Lorsque nous nous sommes rencontrées en septembre 2011, tu m’as indiqué que tu n’avais toujours pas commencé la formation mais que tu comptais le faire sous peu. Nous avions également discuté que la meilleure formation à suivre pour te donner davantage d’outils afin d’assumer tes fonctions était un certificat en soutien pédagogique. À ce stade, puisqu’il ne reste plus que dix-sept (17) mois avant l’expiration du délai, je me permets de te transmettre la présente lettre pour te rappeler ton obligation d’avoir acquis cette formation universitaire au plus tard en avril 2014.
Dans ce contexte, j’aimerais que tu me remettes, dans les plus brefs délais, copie des documents pertinents (tel que confirmation d’inscription, description de programme, durée prévue de la scolarité ou autres), pour démontrer que tu seras en mesure de compléter ladite formation dans le délai convenu entre toi et le conseil d’administration.
[12] Au cours de novembre 2012, la plaignante fait part à madame Richer qu’elle n’est pas certaine de suivre la formation exigée parce qu’elle songe à redevenir éducatrice. Selon la plaignante, comme sa décision n’est pas encore prise, ils conviennent d’en reparler après le congé des Fêtes.
[13] Madame Richer nuance cette affirmation et prétend qu’à deux reprises, en décembre, elle revient sur la question avec la plaignante, notamment pour l’informer qu’elle a trouvé une université qui donne, à distance, la formation qu’elle souhaitait maintenant suivre.
[14] Dans un courriel qu’elle lui transmet le 7 janvier 2013, madame Richer demande à la plaignante de lui faire part de sa décision au sujet de la formation universitaire. La plaignante lui répond qu’elle aimerait la rencontrer au cours de l’après-midi parce qu’elle a des questions à lui poser.
[15] Lors de la rencontre, la plaignante demande à madame Richer ce qui arrivera si elle ne suit pas la formation. Cette dernière lui répond que le CPE mettra fin à son emploi. Puis, elle demande à madame Richer s’il lui serait possible de revenir travailler comme éducatrice. Celle-ci lui dit que le CPE a toujours besoin de bonnes éducatrices, mais qu’il faudrait qu’elle soit réembauchée parce que, ayant été cadre pendant plus de quatre ans, elle ne peut pas réintégrer l’unité de négociation. Elle lui souligne aussi qu’il n’est pas certain que le conseil d’administration accepte de reprendre une employée qui a été en position d’autorité.

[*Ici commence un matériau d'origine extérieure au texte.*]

Definition reorder_to_registers_32 (bytes : list Z) (order : ByteOrder) : list Z :=
  match bytes with [a; b; c; d] => registers_of (reorder_32 order a b c d) | _ => [] end.
Definition reorder_to_registers_64 (bytes : list Z) (order : ByteOrder) : list Z :=
  match bytes with [a; b; c; d; e; f; g; h] => registers_of (reorder_64 order a b c d e f g h) | _ => [] end.

(** ** Strings *)

(** [String::push] of a byte cast to [char]. *)
Definition push_latin (b : Z) : list Z := if b <? 128 then [b] else [Z.lor 0xC0 (Z.shiftr b 6); Z.lor 0x80 (Z.land b 0x3F)].
Definition push_nonzero (b : Z) : list Z := if b =? 0 then [] else push_latin b.
Definition string_chars (regs : list Z) : list Z := mjoin ((fun r => push_nonzero (reg_hi r) ++ push_nonzero (reg_lo r)) <$> regs).

Fixpoint drop_nuls (rev_bytes : list Z) : list Z := match rev_bytes with b :: l => if b =? 0 then drop_nuls l else rev_bytes | [] => [] end.
Definition trim_nuls (s : list Z) : list Z := rev (drop_nuls (rev s)).

(** [chunks(2)], a missing last byte being zero. *)
Fixpoint string_registers (bytes : list Z) : list Z :=
  match bytes with hi :: lo :: bytes => reg_of hi lo :: string_registers bytes | [hi] => [reg_of hi 0] | [] => [] end.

[16] Selon madame Richer, à la suite de ces réponses, la plaignante lui dit qu’elle n’a pas d’argent pour suivre des cours et préfère utiliser celui dont elle dispose pour son enfant qui est inscrit au cégep.
[17] Le cas de la plaignante est discuté par le conseil d’administration le 7 janvier. Il est convenu d’obtenir une opinion juridique au sujet de l’obligation du CPE de la réembaucher.
[18] Entre-temps, le 16 janvier, la plaignante est informée par lettre que son emploi prendra fin le 12 mars, soit à l’expiration d’un préavis de 8 semaines. Celle-ci n’est pas surprise, vu sa décision de ne pas acquérir une formation universitaire.
[19] Le CPE met fin tout de suite à l’emploi de la plaignante, même si le délai qui lui avait été donné pour acquérir une formation universitaire n’est pas expiré parce qu’il ne veut pas envoyer comme message qu’un employé peut obtenir un poste en prenant l’engagement de suivre une formation et, le délai qui lui avait été donné expiré, demande à reprendre son ancien poste.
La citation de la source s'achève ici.